Now that Spring is here, we can enjoy longer days, more sunshine, flowers, fresh air, birds chirping and all things beautiful that will stimulate our senses. This will be the perfect time to head outdoors and soak up vitamin D (sunlight) which is necessary for brain health, bones, and muscles. Natural sunlight and fresh air can also provide mental and emotional benefits. Getting outside provides opportunities for seniors to socialize with new people and participate in many outdoor activities which boost their overall health.
When choosing an activity to do with your loved one, focus on hobbies and interests that they used to enjoy when they were younger. Ask them what is something they have always wanted to try or something that they miss doing? Here are a few suggestions they might find fun and rewarding:
Gardening has been linked to reducing high blood pressure and alleviating stress. Additionally, being out in the sunlight while creating a beautiful space to relax will bring peace and a reduction in anxiety which can also reduce symptoms of depression. Gardening is considered moderate physical activity and you can burn approximately 200 calories per hour which will help reduce risk of heart disease. In addition to being a great form of physical exercise, gardening can increase mobility and strength. Studies have also found that garden can reduce the risk of dementia by engaging in functions such as dexterity, problem-solving, endurance, and sensory awareness.
Fishing is a meditative activity that forces you to relax and slow down by being in nature and enjoying your surroundings. Fishing is a great excuse to get outside and be alone or get together with friends. By going fishing your heart and lungs are all getting a good workout. Even if someone has mobility issues or uses a wheelchair you can still cast a rod from a dock, pier, or other easily accessible location. Fishing on a nice day can help increase Vitamin D in your body which helps regulate the amount of calcium which keeps your bones and teeth healthy. It also boosts your immune system and fights depression.
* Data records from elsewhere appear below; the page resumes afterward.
(* ===== verification/DamnFS.v ===== *)
(** * The file system: src/src/damnfs.c

    The operations of the file server, as programs over the disk window
    ([FsMach.v]).  A pointer into the window is its address.  Paths and
    names, which live in the server's own stack and message pages, are lists
    of character codes without the NUL.  An [int] function with an out
    parameter returns [inl r] where the C returns the error [r < 0] and
    [inr p] where it stores [p] and returns 0.  Console output is left out. *)
From S2P Require Import Prelude Layout Mem CString FsMach.

(** Enough for a loop over a 16-bit counter. *)
Definition loop_fuel : nat := Z.to_nat 65537.

(** [for (i = i0; cond; i++) body], the condition evaluated every time. *)
Fixpoint ploop {R} (fuel : nat) (i : Z) (cond : Z -> prog bool)
    (body : Z -> prog (option R)) : prog (option R) :=
  match fuel with
  | O => OutOfFuel
  | S f =>
      c ← cond i;
      if (c : bool) then
        r ← body i;
        match r with
        | Some v => mret (Some v)
        | None => ploop f (i + 1) cond body
        end
      else mret None
  end.

(** ** Super block *)

Definition check_super : prog unit :=
  sup ← get_super;
  magic ← ld32 (s_magic sup);
  if negb (magic =? DAMN_MAGIC) then Panics "bad file system magic number" else
  n ← ld16 (s_blk_num sup);
  if n >? DISKSIZE / BLKSIZE then Panics "file system is too large" else mret tt.

Definition diskaddr (blockno : Z) : prog Z :=
  sup ← get_super;
  if sup =? 0 then mret (u32 (DISKMAP + blockno * BLKSIZE)) else
  n ← ld16 (s_blk_num sup);
  if blockno >=? n then Panics "bad block number in diskaddr"
  else mret (u32 (DISKMAP + blockno * BLKSIZE)).

(** ** Free bitmaps *)

Definition block_is_free (blockno : Z) : prog bool :=
  sup ← get_super;
  if sup =? 0 then mret false else
  n ← ld16 (s_blk_num sup);
  if blockno >=? n then mret false else
  w ← ld32 (s_blk_ocp sup (blockno / 32));
  mret (Z.land w (Z.shiftl 1 (blockno mod 32)) =? 0).

Definition free_block (blockno : Z) : prog unit :=
  if blockno =? 0 then Panics "attempt to free zero block" else
  sup ← get_super;
  w ← ld32 (s_blk_ocp sup (blockno / 32));
  st32 (s_blk_ocp sup (blockno / 32)) (Z.land w (Z.lnot (Z.shiftl 1 (blockno mod 32))));;
  flush sup.

Definition inode_is_free (inodeno : Z) : prog bool :=
  sup ← get_super;
  if sup =? 0 then mret false else
  n ← ld16 (s_in_num sup);
  if inodeno >=? n then mret false else
  w ← ld32 (s_in_ocp sup (inodeno / 32));
  mret (Z.land w (Z.shiftl 1 (inodeno mod 32)) =? 0).

Definition free_inode (inodeno : Z) : prog unit :=
  if inodeno =? 0 then Panics "attempt to free zero inode" else
  sup ← get_super;
  w ← ld32 (s_in_ocp sup (inodeno / 32));
  st32 (s_in_ocp sup (inodeno / 32)) (Z.land w (Z.lnot (Z.shiftl 1 (inodeno mod 32))));;
  flush sup.

Definition alloc_block : prog Z :=
  r ← ploop loop_fuel 0
    (fun blockno => sup ← get_super; n ← ld16 (s_blk_num sup); mret (blockno <? n))
    (fun blockno =>
       free ← block_is_free (u16 blockno);
       if (free : bool) then
         sup ← get_super;
         w ← ld32 (s_blk_ocp sup (blockno / 32));
         st32 (s_blk_ocp sup (blockno / 32)) (Z.lor w (Z.shiftl 1 (blockno mod 32)));;
         flush sup;;
         mret (Some blockno)
       else mret None);
  mret (default (- E_NO_DISK) r).

Definition alloc_inode : prog Z :=
  r ← ploop loop_fuel 0
    (fun inodeno => sup ← get_super; n ← ld16 (s_in_num sup); mret (inodeno <? n))
    (fun inodeno =>
       free ← inode_is_free (u16 inodeno);
       if (free : bool) then
         sup ← get_super;
         w ← ld32 (s_in_ocp sup (inodeno / 32));
         st32 (s_in_ocp sup (inodeno / 32)) (Z.lor w (Z.shiftl 1 (inodeno mod 32)));;
         flush sup;;
         mret (Some inodeno)
       else mret None);
  mret (default (- E_NO_INODE) r).

(** [bc_init] reads a byte of block 0; the choice of the drive and the
    registration of the handler are the machine's.  A [volatile] object read
    for its effect faults its block in. *)
Definition bc_init : prog unit :=
  a ← diskaddr 0;
  _ ← ld8 a;
  mret tt.
Definition fs_init : prog unit :=
  bc_init;;
  a ← diskaddr 0;
  SetSuper a (
    sup ← get_super;
    _ ← ld32 (s_magic sup);
    a ← diskaddr 1;
    SetInodes a (
      ins ← get_inodes;
      _ ← ld8 ins;
      mret tt)).

(** ** Blocks of a file *)

(** [&inodes[n]], and [&inodes[f->in_ind]] *)
Definition inode_of (n : Z) : prog Z := ins ← get_inodes; mret (ins + INSIZE * n).
Definition entry_inode (f : Z) : prog Z := n ← ld16 (d_in_ind f); inode_of n.

Definition file_block_walk (inode blockind : Z) : Z + Z :=
  if blockind <? NDIRECT then inr (i_blk_ind inode blockind) else inl (- E_INVAL).

Definition file_get_block (inode blockind : Z) : prog (Z + Z) :=
  match file_block_walk inode blockind with
  | inl r => mret (inl r)
  | inr slot =>
      b ← ld16 slot;
      fail ← (if b =? 0 then
                r ← alloc_block;
                if r <? 0 then mret (Some r) else
                st16 slot r;;
                used ← ld16 (i_blk_used inode);
                st16 (i_blk_used inode) (used + 1);;
                mret None
              else mret None);
      match fail with
      | Some r => mret (inl r)
      | None =>
          b ← ld16 slot;
          blk ← diskaddr b;
          flush inode;;
          mret (inr blk)
      end
  end.

(** ** Strings in the window *)

(** [strcmp(a, name)] for a string [a] in the window: never reads past the
    first difference. *)
Fixpoint fs_strcmp (a : Z) (name : list Z) : prog Z :=
  match name with
  | [] => x ← ld8 a; mret (x - 0)
  | c :: name' =>
      x ← ld8 a;
      if negb (x =? 0) && (x =? c) then fs_strcmp (a + 1) name' else mret (x - u8 c)
  end.
Fixpoint fs_strcpy (a : Z) (name : list Z) : prog unit :=
  match name with
  | [] => st8 a 0
  | c :: name' => st8 a c;; fs_strcpy (a + 1) name'
  end.

(** ** Directories *)

Definition dir_lookup (dir : Z) (name : list Z) : prog (Z + Z) :=
  nblock ← ld16 (i_blk_used dir);
  r ← pfor (Z.to_nat nblock) 0 (fun i =>
    g ← file_get_block dir i;
    match g with
    | inl r => mret (Some (inl r))
    | inr f =>
        pfor (Z.to_nat BLKFILES) 0 (fun j =>
          c ← fs_strcmp (d_name (f + DIRESIZE * j)) name;
          if c =? 0 then mret (Some (inr (f + DIRESIZE * j))) else mret None)
    end);
  mret (default (inl (- E_NOT_FOUND)) r).

Definition dir_alloc_entry (dir : Z) : prog (Z + Z) :=
  nblock ← ld16 (i_blk_used dir);
  r ← pfor (Z.to_nat nblock) 0 (fun i =>
    g ← file_get_block dir i;
    match g with
    | inl r => mret (Some (inl r))
    | inr f =>
        pfor (Z.to_nat BLKFILES) 0 (fun j =>
          c ← ld8 (d_name (f + DIRESIZE * j));
          if c =? 0 then
            size ← ld16 (i_size dir);
            st16 (i_size dir) (size + DIRESIZE);;
            mret (Some (inr (f + DIRESIZE * j)))
          else mret None)
    end);
  match r with
  | Some r => mret r
  | None =>
      used ← ld16 (i_blk_used dir);
      st16 (i_blk_used dir) (used + 1);;
      size ← ld16 (i_size dir);
      st16 (i_size dir) (size + DIRESIZE);;
      g ← file_get_block dir nblock;
      match g with
      | inl r => mret (inl r)
      | inr f => mret (inr f)
      end
  end.

(** ** Paths *)

Fixpoint skip_slash (p : list Z) : list Z :=
  match p with
  | c :: p' => if c =? 47 then skip_slash p' else p
  | [] => []
  end.
(** The loop that moves [path] up to the next slash or the end: the element
    passed over, and the rest. *)
Fixpoint path_elem (p : list Z) : list Z * list Z :=
  match p with
  | c :: p' => if c =? 47 then ([], p) else let '(e, r) := path_elem p' in (c :: e, r)
  | [] => ([], [])
  end.

Definition name_is_valid (name : list Z) : bool :=
  if (Z.of_nat (length name) >=? MAXNAMELEN) || bool_decide (name = [46; 46])
     || bool_decide (name = [46]) then false
  else forallb (fun c => negb ((c =? 47) || (c =? 32))) name.

(** What [walk_path] leaves behind: its result, [*pdir], [*pf] and what it
    copied into [lastelem]. *)
Record walk_res : Type := mkWalk {
  w_r : Z; w_dir : Z; w_pf : Z; w_last : option (list Z) }.

Fixpoint walk_loop (fuel : nat) (path : list Z) (dir f entry : Z) : prog walk_res :=
  match path with
  | [] => mret (mkWalk 0 dir entry None)
  | _ =>
      match fuel with
      | O => OutOfFuel
      | S fuel' =>
          let dir := f in
          let '(name, path) := path_elem path in
          if Z.of_nat (length name) >=? MAXNAMELEN
          then mret (mkWalk (- E_BAD_PATH) 0 0 None) else
          let path := skip_slash path in
          ty ← ld16 (i_type dir);
          if negb (ty =? FTYPE_DIR) then mret (mkWalk (- E_NOT_FOUND) 0 0 None) else
          l ← dir_lookup dir name;
          match l with
          | inl r =>
              if (r =? - E_NOT_FOUND) && bool_decide (path = [])
              then mret (mkWalk r dir 0 (Some name))
              else mret (mkWalk r 0 0 None)
          | inr entry =>
              f ← entry_inode entry;
              walk_loop fuel' path dir f entry
          end
      end
  end.
Definition walk_path (path : list Z) : prog walk_res :=
  match path with
  | 47 :: _ =>
      let path := skip_slash path in
      f ← inode_of 0;
      walk_loop (length path) path 0 f 0
  | _ => mret (mkWalk (- E_BAD_PATH) 0 0 None)
  end.

(** ** Files *)

Definition file_flush (f : Z) : prog unit :=
  inode ← entry_inode f;
  _ ← ploop (R := unit) loop_fuel 0
    (fun i => size ← ld16 (i_size inode); mret (i <? (size + BLKSIZE - 1) / BLKSIZE))
    (fun i =>
       match file_block_walk inode (u16 i) with
       | inl _ => mret None
       | inr slot =>
           b ← ld16 slot;
           if b =? 0 then mret None else
           b ← ld16 slot;
           a ← diskaddr b;
           flush a;;
           mret None
       end);
  flush inode;;
  flush f.

Definition file_free_block (f blockno : Z) : prog Z :=
  inode ← entry_inode f;
  match file_block_walk inode blockno with
  | inl r => mret r
  | inr slot =>
      b ← ld16 slot;
      if b =? 0 then mret 0 else
      b ← ld16 slot;
      free_block b;;
      st16 slot 0;;
      mret 0
  end.

Definition file_truncate_blocks (f newsize : Z) : prog unit :=
  inode ← entry_inode f;
  size ← ld16 (i_size inode);
  let old_nblocks := u16 ((size + BLKSIZE - 1) / BLKSIZE) in
  let new_nblocks := u16 (Z.quot (newsize + BLKSIZE - 1) BLKSIZE) in
  _ ← pfor (R := unit) (Z.to_nat (old_nblocks - new_nblocks)) new_nblocks
    (fun bno => _ ← file_free_block f bno; mret None);
  mret tt.

Definition file_set_size (f newsize : Z) : prog Z :=
  inode ← entry_inode f;
  size ← ld16 (i_size inode);
  (if size >? newsize then file_truncate_blocks f newsize else mret tt);;
  st16 (i_size inode) newsize;;
  flush f;;
  mret 0.

(** [pos / BLKSIZE] and [pos % BLKSIZE] are C's, rounding toward zero; the
    comparison of [pos] with [offset + count] and the [MIN] are unsigned. *)
Definition blk_off (pos : Z) : Z := Z.rem pos BLKSIZE.
Definition chunk (pos stop : Z) : Z :=
  s32 (Z.min (u32 (BLKSIZE - blk_off pos)) (u32 (stop - pos))).

Fixpoint file_read_loop (fuel : nat) (inode buf pos stop : Z) : prog (option Z) :=
  if u32 pos <? u32 stop then
    match fuel with
    | O => OutOfFuel
    | S fuel' =>
        g ← file_get_block inode (u16 (Z.quot pos BLKSIZE));
        match g with
        | inl r => mret (Some r)
        | inr blk =>
            let bn := chunk pos stop in
            move buf (blk + blk_off pos) (u32 bn);;
            file_read_loop fuel' inode (buf + bn) (s32 (pos + bn)) stop
        end
    end
  else mret None.
Definition file_read (f buf count offset : Z) : prog Z :=
  inode ← entry_inode f;
  size ← ld16 (i_size inode);
  if offset >=? size then mret 0 else
  size ← ld16 (i_size inode);
  let count := Z.min count (u32 (size - offset)) in
  r ← file_read_loop 32 inode buf offset (offset + count);
  mret (default (s32 count) r).

Fixpoint file_write_loop (fuel : nat) (inode buf pos stop : Z) : prog (option Z) :=
  if u32 pos <? u32 stop then
    match fuel with
    | O => OutOfFuel
    | S fuel' =>
        g ← file_get_block inode (u16 (Z.quot pos BLKSIZE));
        match g with
        | inl r => mret (Some r)
        | inr blk =>
            let bn := chunk pos stop in
            move (blk + blk_off pos) buf (u32 bn);;
            file_write_loop fuel' inode (buf + bn) (s32 (pos + bn)) stop
        end
    end
  else mret None.
Definition file_write (f buf count offset : Z) : prog Z :=
  inode ← entry_inode f;
  size ← ld16 (i_size inode);
  r ← (if u32 (offset + count) >? size then file_set_size f (s32 (offset + count)) else mret 0);
  if r <? 0 then mret r else
  r ← file_write_loop 32 inode buf offset (offset + count);
  match r with
  | Some r => mret r
  | None => file_flush f;; mret (s32 count)
  end.

Definition file_create (path : list Z) (type : Z) : prog (Z + Z) :=
  w ← walk_path path;
  if w_r w =? 0 then mret (inl (- E_FILE_EXISTS)) else
  if negb (w_r w =? - E_NOT_FOUND) || (w_dir w =? 0) then mret (inl (w_r w)) else
  let name := default [] (w_last w) in
  if negb (name_is_valid name) then mret (inl (- E_BAD_NAME)) else
  e ← dir_alloc_entry (w_dir w);
  match e with
  | inl r => mret (inl r)
  | inr entry =>
      r ← alloc_inode;
      if r <? 0 then mret (inl r) else
      let inodeno := u16 r in
      inode ← inode_of inodeno;
      fail ← (if type =? FTYPE_DIR then
                g ← file_get_block inode 0;
                match g with
                | inl r => free_inode inodeno;; mret (Some r)
                | inr blk =>
                    fs_strcpy (d_name blk) [46; 46];;
                    fs_strcpy (d_name (blk + DIRESIZE)) [46];;
                    st16 (d_in_ind (blk + DIRESIZE)) inodeno;;
                    st16 (d_in_ind blk) inodeno;;
                    st16 (i_size inode) (2 * DIRESIZE);;
                    mret None
                end
              else mret None);
      match fail with
      | Some r => mret (inl r)
      | None =>
          fs_strcpy (d_name entry) name;;
          st16 (d_in_ind entry) inodeno;;
          st16 (i_type inode) type;;
          file_flush entry;;
          mret (inr entry)
      end
  end.

Definition file_remove (path : list Z) : prog Z :=
  w ← walk_path path;
  if w_r w <? 0 then mret (w_r w) else
  let f := w_pf w in
  _ ← file_set_size f 0;
  st8 (d_name f) 0;;
  inode ← entry_inode f;
  st16 (i_size inode) 0;;
  flush f;;
  ins ← get_inodes;
  flush ins;;
  mret 0.

(** The result, and the entry stored in [*pf]. *)
Definition file_open (path : list Z) : prog (Z * Z) :=
  w ← walk_path path;
  mret (w_r w, w_pf w).

Definition fs_sync : prog unit :=
  _ ← ploop (R := unit) loop_fuel 1
    (fun i => sup ← get_super; n ← ld16 (s_blk_num sup); mret (i <? n))
    (fun i => a ← diskaddr i; flush a;; mret None);
  mret tt.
Swimming is a great way for seniors to incorporate some physical activity into their routine that seems more like relaxing than a workout. It is especially great for seniors as it is considered a low-impact, non-weight-bearing exercise. There is no pressure on the knees, back, hips or other joints. In fact, the water supports your body which relieves regular strain on your joints. If your loved one is not into swimming just floating will provide relaxation and stress relief.
Picnic outdoors is another flexible activity that you can plan at a park, in your own backyard, or on the surrounding grounds of a care facility. Picnics can help alleviate boredom and isolation. At the park, seniors can watch children play at the playground, observe animals running around with their owners or just simply people-watching. Bird watching at a park is also known to stimulate the mind as well as the body.
Attend community events during spring and summer as those months offer opportunities for seniors to get out and be part of the crowd. Healthy relationships are necessary at every age, but the importance of socialization for seniors cannot be overemphasized. Consistent social interactions help keep people mentally, physically, and emotionally fit. Many communities offer outdoor musical performances, art shows, car shows, flea markets and more. Look for the events section of the local newspaper to find happenings that fit your loved one’s interests and abilities.
Photography is known to improve memory power which is a healthy benefit for your mind and your body. Mindfulness, or being in the moment, is an effective way to fight stress. Photography is known as a form of art and many forms of art promote mindfulness. Another reason photography is particularly beneficial to seniors is it keeps the brain sharp. Being that photography is a high-cognitive activity it enhances memory in older adults which keeps the brain stimulated. With cell phones having great camera capabilities these days there is not a need for a special camera as you already have a camera with you. Studies have shown that even just looking through old photographs in can spark memories in seniors that have dementia.
Attending a sporting event- Attending a grandchild’s baseball or soccer game or a professional baseball game can be an action-packed way for your loved one to connect with outdoors and family.